College is such an awkward time in life. No, I don't mean awkward as in pants-too-short, acne-all-over-your-face, tripping-over-your-own-feet awkward, but as in: it's such an in-between time. There's the world, and then there's the world of college.
College students are quite possibly the only citizens who have both temporary and permanent addresses at the same time, have to leave the town they live in to vote, and have live-in babysitters to look after them. First there's childhood, then there's college, and then there's adulthood. What could possibly happen within those four years to turn pants-too-short, acne-all-over-their-faces, tripping-over-their-own-feet teenagers into qualified, mature, job-worthy adults?
Four years later, they're about to release me into the real world like letting a rehabilitated animal back into the wild. I still have some acne on my face, which I hope clears up before commencement.
Then I will have a degree in English. I can successfully say that I am now capable of writing a paper. I can not only read, but read faster now. I worried about this a lot when I declared my major as English. What kind of skills can I possibly graduate with that qualify me to hold a position in grown-up society? I can't put in an IV, I can't teach math, I can't design bridges. But hey, I sure can read.
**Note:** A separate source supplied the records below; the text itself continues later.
Lemma backfill_props A c n : forall fuel pts g pts' g',
  unit_draws R -> 0 <= A ->
  Forall nonneg pts ->
  backfill R fuel A c n pts g = Some (pts', g') ->
  Forall nonneg pts' /\ (n <= List.length pts')%nat.
Proof.
  induction fuel as [|fuel IH]; intros pts g pts' g' U HA HF HB.
  - cbn [backfill] in HB.
    destruct (List.length pts <? n)%nat eqn:E; [discriminate|].
    injection HB as <- <-. apply Nat.ltb_ge in E. split; assumption.
  - cbn [backfill] in HB.
    destruct (List.length pts <? n)%nat eqn:E.
    + pose proof (uniform_nonneg A g U HA) as Hu.
      destruct (uniform R 0 A g) as [p g1]. cbn [fst] in Hu.
      apply IH in HB; auto.
      destruct (existsb _ pts); [exact HF|].
      apply Forall_app. split; [exact HF|]. repeat constructor. exact Hu.
    + injection HB as <- <-. apply Nat.ltb_ge in E. split; assumption.
Qed.

Lemma advanced_variation_props fuel A c n g pts g' :
  unit_draws R -> 0 <= A ->
  _advanced_variation R fuel A c n g = Some (pts, g') ->
  List.length pts = n /\ spaced c pts /\ Forall nonneg pts.
Proof.
  intros U HA H. unfold _advanced_variation in H.
  assert (HZ : Forall (in_range 0 A)
                 (fst (fold_left (zone_step R (A / of_nat 4) A c (Nat.max 1 (n / 4)) n)
                         (seq 0 4) ([], g)))).
  { replace 4%nat with (0 + 4)%nat at 4 by lia.
    apply (fold_seq_invariant (fun _ (s : gen_state R) => Forall (in_range 0 A) (fst s))).
    - constructor.
    - intros i st Hi HF. apply zone_step_props; auto. lia. }
  destruct (fold_left _ _ _) as [zpts g1]. cbn [fst] in HZ.
  destruct (backfill R fuel A c n zpts g1) as [[bp g2]|] eqn:HB; [|discriminate].
  injection H as <- <-.
  apply backfill_props in HB; auto.
  2:{ eapply List.Forall_impl; [|exact HZ]. intros p [P1 _]. exact P1. }
  destruct HB as [HF HL]. repeat split.
  - rewrite firstn_length_le; [reflexivity|].
    now rewrite enforce_spacing_length, sort_points_length.
  - apply spaced_firstn, enforce_spacing_spaced.
  - apply Forall_take, enforce_spacing_lower, sort_points_Forall, HF.
Qed.

Lemma spread_out_length A c n g :
  List.length (fst (_spread_out_variation R A c n g)) = n.
Proof.
  unfold _spread_out_variation.
  assert (H : List.length (fst (fold_left (spread_out_step R (A / of_nat n) A)
                                  (seq 0 n) ([], g))) = n).
  { apply (fold_seq_invariant
             (fun i (st : gen_state R) => List.length (fst st) = i)
             (spread_out_step R (A / of_nat n) A) n 0%nat); [reflexivity|].
    intros i [pts g0] _ HL. cbn [fst] in *.
    destruct (spread_out_step_fst (A / of_nat n) A pts g0 i) as [x ->].
    rewrite length_app. cbn [List.length]. lia. }
  destruct (fold_left _ _ _) as [pts g']. cbn [fst] in *.
  now rewrite sort_points_length.
Qed.

Lemma zone_step_length zd A c per n (st : gen_state R) zone :
  List.length (fst (zone_step R zd A c per n st zone))
  = (List.length (fst st) + Nat.min per (n - List.length (fst st)))%nat.
Proof.
  unfold zone_step. destruct st as [pts g]. cbn [fst].
  set (k := Nat.min per (n - List.length pts)).
  destruct (0 <? k)%nat eqn:E.
  - pose proof (spread_out_length
                  (py_min (of_nat (zone + 1) * zd) A - of_nat zone * zd) c k g) as L.
    destruct (_spread_out_variation R _ c k g) as [zp g']. cbn [fst] in *.
    now rewrite length_app, length_map, L.
  - apply Nat.ltb_ge in E. cbn [fst]. lia.
Qed.

Lemma zones_length zd A c per n g :
  List.length (fst (fold_left (zone_step R zd A c per n) (seq 0 4) ([], g)))
  = Nat.min n (4 * per).
Proof.
  assert (H : List.length (fst (fold_left (zone_step R zd A c per n) (seq 0 4) ([], g)))
              = Nat.min n ((0 + 4) * per)).
  { apply (fold_seq_invariant
             (fun i (st : gen_state R) => List.length (fst st) = Nat.min n (i * per))
             (zone_step R zd A c per n) 4 0%nat).
    - cbn. lia.
    - intros i st _ HL. rewrite zone_step_length, HL. lia. }
  exact H.
Qed.

(** With at most four cuts, or a multiple of four, the zones already
    supply every point and the rejection loop draws nothing. *)
Lemma advanced_variation_returns fuel A c n g :
  (n <= 4 \/ n mod 4 = 0)%nat ->
  exists r, _advanced_variation R fuel A c n g = Some r.
Proof.
  intro Hn. unfold _advanced_variation.
  pose proof (zones_length (A / of_nat 4) A c (Nat.max 1 (n / 4)) n g) as L.
  destruct (fold_left _ _ _) as [zpts g1]. cbn [fst] in L.
  assert (E : List.length zpts = n).
  { rewrite L. destruct Hn as [Hn|Hn].
    - lia.
    - pose proof (Nat.div_mod_eq n 4). lia. }
  assert (F : (List.length zpts <? n)%nat = false) by (apply Nat.ltb_ge; lia).
  destruct fuel; cbn [backfill]; rewrite F; eexists; reflexivity.
Qed.

Lemma backfill_starves A c n fuel : forall pts (g : rng R),
  (List.length pts < n)%nat ->
  (forall g0 : rng R,
     existsb (fun p => Qlt_bool (Qabs (fst (uniform R 0 A g0) - p)) (c * (8 # 10))) pts
     = true) ->
  backfill R fuel A c n pts g = None.
Proof.
  induction fuel as [|fuel IH]; intros pts g HL Hclose.
  - cbn [backfill]. apply Nat.ltb_lt in HL. now rewrite HL.
  - cbn [backfill]. pose proof HL as HL'. apply Nat.ltb_lt in HL'. rewrite HL'.
    pose proof (Hclose g) as Hg. destruct (uniform R 0 A g) as [x g1].
    cbn [fst] in Hg. rewrite Hg. now apply IH.
Qed.

End Strategies.


(* ------------------------------------------------------------------ *)
(** ** Start-point generator *)

Lemma Qle_bool_false (a b : Q) : Qle_bool a b = false <-> b < a.
Proof.
  split; intro H.
  - apply Qnot_le_lt. intro L. apply Qle_bool_iff in L. congruence.
  - destruct (Qle_bool a b) eqn:E; [|reflexivity]. apply Qle_bool_iff in E. lra.
Qed.
Lemma contains_rstrip c s : Py.contains c s = false -> Py.contains c (Py.rstrip s) = false.
Proof.
  unfold Py.rstrip. induction s as [|x s IH]; simpl; [reflexivity|].
  intros H. apply orb_false_iff in H as [Hx Hs]. specialize (IH Hs).
  destruct (Py.rstrip_by Py.isspace s) as [|y r].
  - destruct (Py.isspace x); simpl; [reflexivity|]. rewrite Hx. reflexivity.
  - simpl in *. rewrite Hx. exact IH.
Qed.

Lemma bar_not_space : Py.isspace "|" = false.
Proof. reflexivity. Qed.

(** Trimming the response and then cutting it at the bars gives, up to
    trimming, the first two fields of the untrimmed response. *)
Lemma split_strip_two r a b rest :
  Py.split "|" r = a :: b :: rest ->
  exists a' b' rest',
    Py.split "|" (Py.strip r) = a' :: b' :: rest' /\
    Py.strip a' = Py.strip a /\ Py.strip b' = Py.strip b.
Proof.
  intros Hr. apply split_inv in Hr as [Ha [[[=] _]|(r2 & -> & Hr2)]].
  unfold Py.strip at 1.
  rewrite (lstrip_app _ _ _ bar_not_space), (rstrip_app _ _ _ bar_not_space).
  rewrite (split_app _ _ _ (contains_lstrip _ _ Ha)).
  apply split_inv in Hr2 as [Hb [[-> ->]|(r3 & -> & Hr3)]].
  - rewrite (split_no_sep _ _ (contains_rstrip _ _ Hb)).
    exists (Py.lstrip a), (Py.rstrip b), [].
    split; [reflexivity|]. split; [apply strip_lstrip|apply strip_rstrip].
  - rewrite (rstrip_app _ _ _ bar_not_space), (split_app _ _ _ Hb).
    exists (Py.lstrip a), b, (Py.split "|" (Py.rstrip r3)).
    split; [reflexivity|]. split; [apply strip_lstrip|reflexivity].
Qed.

Lemma split_strip_one r a :
  Py.split "|" r = [a] -> Py.split "|" (Py.strip r) = [Py.strip r].
Proof.
  intros Hr. apply split_inv in Hr as [Ha [[_ ->]|(r2 & _ & Hr2)]].
  - apply split_no_sep. unfold Py.strip. apply contains_rstrip, contains_lstrip, Ha.
  - destruct r2; simpl in Hr2; [discriminate|].
    destruct (Ascii.eqb a0 "|"); [discriminate|].
    destruct (Py.split "|" r2); discriminate.
Qed.

Lemma split_first_none sep s :
  Contract.split_first sep s = None -> Py.split sep s = [s].
Proof.
  induction s as [|c s IH]; simpl; [reflexivity|].
  destruct (Ascii.eqb c sep); [discriminate|].
  destruct (Contract.split_first sep s) as [[a b]|]; [discriminate|].
  intros _. rewrite (IH eq_refl). reflexivity.
Qed.
(** *** The copy loop of [callWs] *)

(** X9. The loop that re-streams the response enqueues every chunk once,
    in the order read, after what the queue already holds; an empty body
    gives an empty buffer, and the buffer handed to [load] is the
    concatenation of the chunks. *)
Theorem stream_copy_keeps_chunks (reader queue : list Bytes) :
  pump reader queue = (queue ++ reader)%list /\
  length (pump reader queue) = length queue + length reader /\
  Browser.arrayBuffer (pump reader []) = concat reader /\
  Browser.arrayBuffer (pump [] []) = [].
Proof.
  assert (H : forall r q, pump r q = (q ++ r)%list).
  { induction r as [|v r IH]; intros q; cbn [pump].
    - by rewrite app_nil_r.
    - by rewrite IH, <- app_assoc. }
  split; [apply H|]. split; [by rewrite H, length_app|].
  split; [by rewrite H|done].
Qed.

(** *** Invariants of the log *)

Lemma occurrences_app p (l k : list Effect) :
  occurrences p (l ++ k) = occurrences p l + occurrences p k.
Proof.
  induction l as [|e l IH]; [done|]. cbn [app occurrences]. rewrite IH. lia.
Qed.

Ltac tally :=
  rewrite ?occurrences_app;
  cbn [occurrences is_load is_unload is_remove_drop Nat.add] in *;
  try lia.

Lemma remove_drop_step s e :
  occurrences is_remove_drop (log s) = (if destroyListener s then 0 else 1) ->
  occurrences is_remove_drop (log (step s e))
  = (if destroyListener (step s e) then 0 else 1).
Proof. intros H. destruct e; handlers; cases; tally. Qed.

(** X10. In a whole session the cleanup function returned by [dragDrop] is
    called at most once: it has been called exactly when [destroyListener]
    is null, and [destroyDragAndDrop] called again does nothing. *)
Theorem drop_listener_destroyed_at_most_once s :
  reachable s ->
  occurrences is_remove_drop (log s) = (if destroyListener s then 0 else 1) /\
  occurrences is_remove_drop (log s) <= 1 /\
  destroyDragAndDrop (destroyDragAndDrop s) = destroyDragAndDrop s.
Proof.
  intros Hr.
  assert (H : occurrences is_remove_drop (log s)
              = (if destroyListener s then 0 else 1)).
  { induction Hr as [|s e _ IH]; [done|]. by apply remove_drop_step. }
  split; [done|]. split.
  - rewrite H. destruct (destroyListener s); lia.
  - clear. handlers. by cases.
Qed.

Lemma drop_listener_destroyed_at_most_once_witness :
  occurrences is_remove_drop
    (log (run init [Drop ["a.pdf"%string] true;
                    SelectFile ["b.pdf"%string] true;
                    FilesRead 0 (Fulfilled (ArrayBuffers pdf1));
                    FilesRead 1 (Fulfilled (ArrayBuffers pdf1))])) <= 1.
Proof.
  apply (drop_listener_destroyed_at_most_once
           (run init [Drop ["a.pdf"%string] true;
                      SelectFile ["b.pdf"%string] true;
                      FilesRead 0 (Fulfilled (ArrayBuffers pdf1));
                      FilesRead 1 (Fulfilled (ArrayBuffers pdf1))])).
  apply reachable_run, reachable_init.
Defined.

Lemma load_balance_step s e :
  occurrences is_load (log s)
  = occurrences is_unload (log s) + (if isAlreadyLoaded s then 1 else 0) ->
  occurrences is_load (log (step s e))
  = occurrences is_unload (log (step s e))
    + (if isAlreadyLoaded (step s e) then 1 else 0).
Proof. intros H. destruct e; handlers; cases; tally. Qed.

(** X11. The viewer is never unloaded before the first [PSPDFKit.load] and
    is unloaded exactly once between two consecutive calls of it: the log
    holds one [PSPDFKit.unload] less than [PSPDFKit.load] once [load] has run,
    and none of either before; [isAlreadyLoaded] is true exactly when
    [PSPDFKit.load] has been called. *)
Theorem unload_once_between_loads s :
  reachable s ->
  occurrences is_load (log s)
  = occurrences is_unload (log s) + (if isAlreadyLoaded s then 1 else 0) /\
  (isAlreadyLoaded s = true <-> 0 < occurrences is_load (log s)) /\
  (isAlreadyLoaded s = false -> occurrences is_unload (log s) = 0).
Proof.
  intros Hr.
  assert (H : occurrences is_load (log s)
              = occurrences is_unload (log s)
                + (if isAlreadyLoaded s then 1 else 0)).
  { induction Hr as [|s e _ IH]; [done|]. by apply load_balance_step. }
  assert (H0 : isAlreadyLoaded s = false -> occurrences is_load (log s) = 0).
  { clear H. induction Hr as [|s e Hr IH]; [done|].
    destruct (isAlreadyLoaded s) eqn:Hl.
    - intros Hc. by rewrite (loaded_step s e Hl) in Hc.
    - specialize (IH eq_refl). revert IH Hl. clear Hr.
      destruct e; handlers; intros IH Hl; subst; lazy beta iota zeta; cases;
        try done; intros _; tally. }
  split; [done|]. split; [|intros Hl; specialize (H0 Hl); rewrite Hl in H; lia].
  destruct (isAlreadyLoaded s) eqn:Hl.
  - split; [intros _; lia|done].
  - specialize (H0 eq_refl). split; [done|lia].
Qed.

Lemma unload_once_between_loads_witness :
  occurrences is_load (log (run init fetch_over_edits)) = 2 /\
  occurrences is_unload (log (run init fetch_over_edits)) = 1 /\
  occurrences is_load (log (run init fetch_over_edits))
  = occurrences is_unload (log (run init fetch_over_edits))
    + (if isAlreadyLoaded (run init fetch_over_edits) then 1 else 0).
Proof.
  split; [reflexivity|]. split; [reflexivity|].
  apply (unload_once_between_loads (run init fetch_over_edits)).
  apply reachable_run, reachable_init.
Defined.

(** *** [download] *)

Lemma urls_step s e : objectURLs s = ∅ -> objectURLs (step s e) = ∅.
Proof.
  intros H. destruct e; handlers; subst; cases; try done;
    by rewrite delete_insert_eq, delete_empty.
Qed.

(** X12. [download] revokes the object URL it creates before it returns:
    between two handlers no object URL of the page is outstanding. *)
Theorem no_object_url_outlives_download s :
  reachable s -> objectURLs s = ∅.
Proof.
  induction 1 as [|s e _ IH]; [done|]. by apply urls_step.
Qed.

Lemma no_object_url_outlives_download_witness :
  downloads (run init [ClickDownload; Fetched 0 (Fulfilled pdf1);
                       BodyRead 1 (Fulfilled ())])
  = [("a.pdf"%string, concat pdf1)] /\
  objectURLs (run init [ClickDownload; Fetched 0 (Fulfilled pdf1);
                        BodyRead 1 (Fulfilled ())]) = ∅.
Proof.
  split; [reflexivity|].
  apply (no_object_url_outlives_download
           (run init [ClickDownload; Fetched 0 (Fulfilled pdf1);
                      BodyRead 1 (Fulfilled ())])).
  apply reachable_run, reachable_init.
Defined.

Lemma saved_step s e :
  downloads (step s e) = downloads s \/
  exists p body,
    e = BodyRead p (Fulfilled ()) /\
    pending s !! p = Some (DlBlob body) /\
    downloads (step s e)
    = (downloads s ++ [("a.pdf"%string, concat body)])%list.
Proof.
  destruct e as [| | | | | |p [[]|]| |];
    handlers; cases; try (by left);
    match goal with
    | H : <[_:=_]> _ !! _ = _ |- _ =>
        rewrite lookup_insert_eq in H; simplify_eq
    end;
    right; eexists _, _; (split; [done|]); (split; [done|]);
    unfold Browser.Blob_new, Browser.blob; cbn [concat]; by rewrite app_nil_r.
Qed.

(** X13. A file is saved only when the blob of a [download] has been read:
    no other handler saves anything, the file is then appended to what was
    saved before, and every file the page ever saves is named [a.pdf]. *)
Theorem files_saved_only_by_download s :
  reachable s ->
  (forall f, f ∈ downloads s -> f.1 = "a.pdf"%string) /\
  (forall e,
      downloads (step s e) <> downloads s ->
      exists p body,
        e = BodyRead p (Fulfilled ()) /\
        pending s !! p = Some (DlBlob body) /\
        downloads (step s e)
        = (downloads s ++ [("a.pdf"%string, concat body)])%list).
Proof.
  intros Hr. split.
  - induction Hr as [|s e _ IH]; [intros f Hf; by apply elem_of_nil in Hf|].
    intros f Hf.
    destruct (saved_step s e) as [Heq|(p & body & _ & _ & Hd)].
    + rewrite Heq in Hf. by apply IH.
    + rewrite Hd in Hf. apply elem_of_app in Hf as [Hf|Hf]; [by apply IH|].
      apply elem_of_cons in Hf as [->|Hf]; [done|by apply elem_of_nil in Hf].
  - intros e Hne. by destruct (saved_step s e) as [Heq|H].
Qed.

Lemma files_saved_only_by_download_witness :
  ("a.pdf"%string, concat pdf1)
    ∈ downloads (run init [ClickDownload; Fetched 0 (Fulfilled pdf1);
                           BodyRead 1 (Fulfilled ())]) /\
  (("a.pdf"%string, concat pdf1) : string * Bytes).1 = "a.pdf"%string.
Proof.
  assert (H : ("a.pdf"%string, concat pdf1)
                ∈ downloads (run init [ClickDownload; Fetched 0 (Fulfilled pdf1);
                                       BodyRead 1 (Fulfilled ())])).
  { replace (downloads (run init [ClickDownload; Fetched 0 (Fulfilled pdf1);
                                  BodyRead 1 (Fulfilled ())]))
      with [("a.pdf"%string, concat pdf1)] by (vm_compute; reflexivity).
    apply elem_of_cons. left. reflexivity. }
  split; [exact H|].
  exact (proj1 (files_saved_only_by_download _
                  (reachable_run init _ reachable_init)) _ H).
Defined.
I talked to my professor about this. I really want to go to graduate school for social work, I lamented, but I'm not sure how my English degree will fit in with that. She laughed. She told me that of course an English degree prepares you for social work, because you read about all different sorts of people and relationships and understand peoples' places in the world. Of course I knew she was right. I had just been so busy listening to people telling me that English was a bullshit major and the only job I'd be able to get when I graduate would be in the human resources department of some insurance company that I had started to believe them. I may not know whether to apply heat or ice to a bruise, but I sure do know people.
Now that I've learned to read and write and understand people, I actually need to face them. In 89 days, I will need to survive on my own. I will walk in the ceremony amongst thousands of others in the same position as me. I will pack up my entire life from my fabulous little on-campus apartment and move back into the house I grew up in. I will once again have to survive in close quarters with my parents and siblings. My mother will once again expect me to go to church with the family on Sundays and all holy days of obligation. I will work the same minimum wage job all summer until I can finally get away again in September and join Americorps and move away for the next segment of my life (oh God, please let this be true). And after that, I know nothing.
Nothing at all. For all I know, at this time next year I could be married and pregnant. Or still living in the room I lived in as a child. Or living in Paris as an ex-pat drinking in cafes at ten o'clock in the morning, Hemingway-style.
Will I ever know? At what point in life does one finally say Ah, yes, this is the way my life is going to pan out. Living like this for the rest of my life will make me completely happy. My roommate Stephanie and I were discussing this the other day. We were thinking maybe when we're forty, or fifty, we could be completely happy. Maybe then we could truthfully and assuredly tell ourselves that everything in life was okay and that everything would turn out just splendidly. We would be settled, with none of this transitory in-between business, but firmly settled in our lives. We would be happy where we were. After all, isn't fifty years enough to cement who you are and have everything planned out? In college, this is nowhere near possible. So, we're just going to live our lives patiently awaiting the day (perhaps our fiftieth birthday, or fifty-first at the latest) when we would wake up and think to ourselves, Finally! I am happy right here and plan to be until the day I die. But, I'm sure this will become more clear to me after I switch my tassel from the left to the right and get that $70,000 diploma. Of course.
Have I even done everything I wanted to before I leave this place? After four years of wanting to get out of Storrs, Connecticut (and believe me, I still do), I find myself oddly attached. Do I have enough Husky apparel? Did I rub the mascot Jonathan’s nose enough times to get my good luck? Have I seen the cows? I mean, just the other day I found out where the president’s office is. Can I really leave here and feel fulfilled?
89 more days. My roommates (who are juniors and don't have to worry about being tossed to the wolves come May) like to remind me of it. Last semester we had a countdown on our self-made chalkboard fastened to the wall in our kitchen. Thirteen more weeks of riding the green line bus, twelve more weeks of crossword puzzles in the Daily Campus, eleven more weeks of exams. Until eventually it got down to zero and in the midst of cramming for finals and planning my winter break I realized the semester was over. That meant only fifteen more weeks of classes in the spring and then it would be over.
So this semester, I have prohibited them from making a countdown till the end. They of course got around this by making a countdown till spring, but even that was less intimidating than a countdown till graduation. I am looking forward to the warm weather as well, but not anytime soon. Because warm weather means mud, and mud means walking through it, and walking through mud means walking to the co-op and purchasing my cap and gown, and purchasing my cap and gown means actually, physically, and really graduating from college.
Wasn't I just tripping over my own feet, wearing pants that were too short, and trying to cover up all the acne on my face?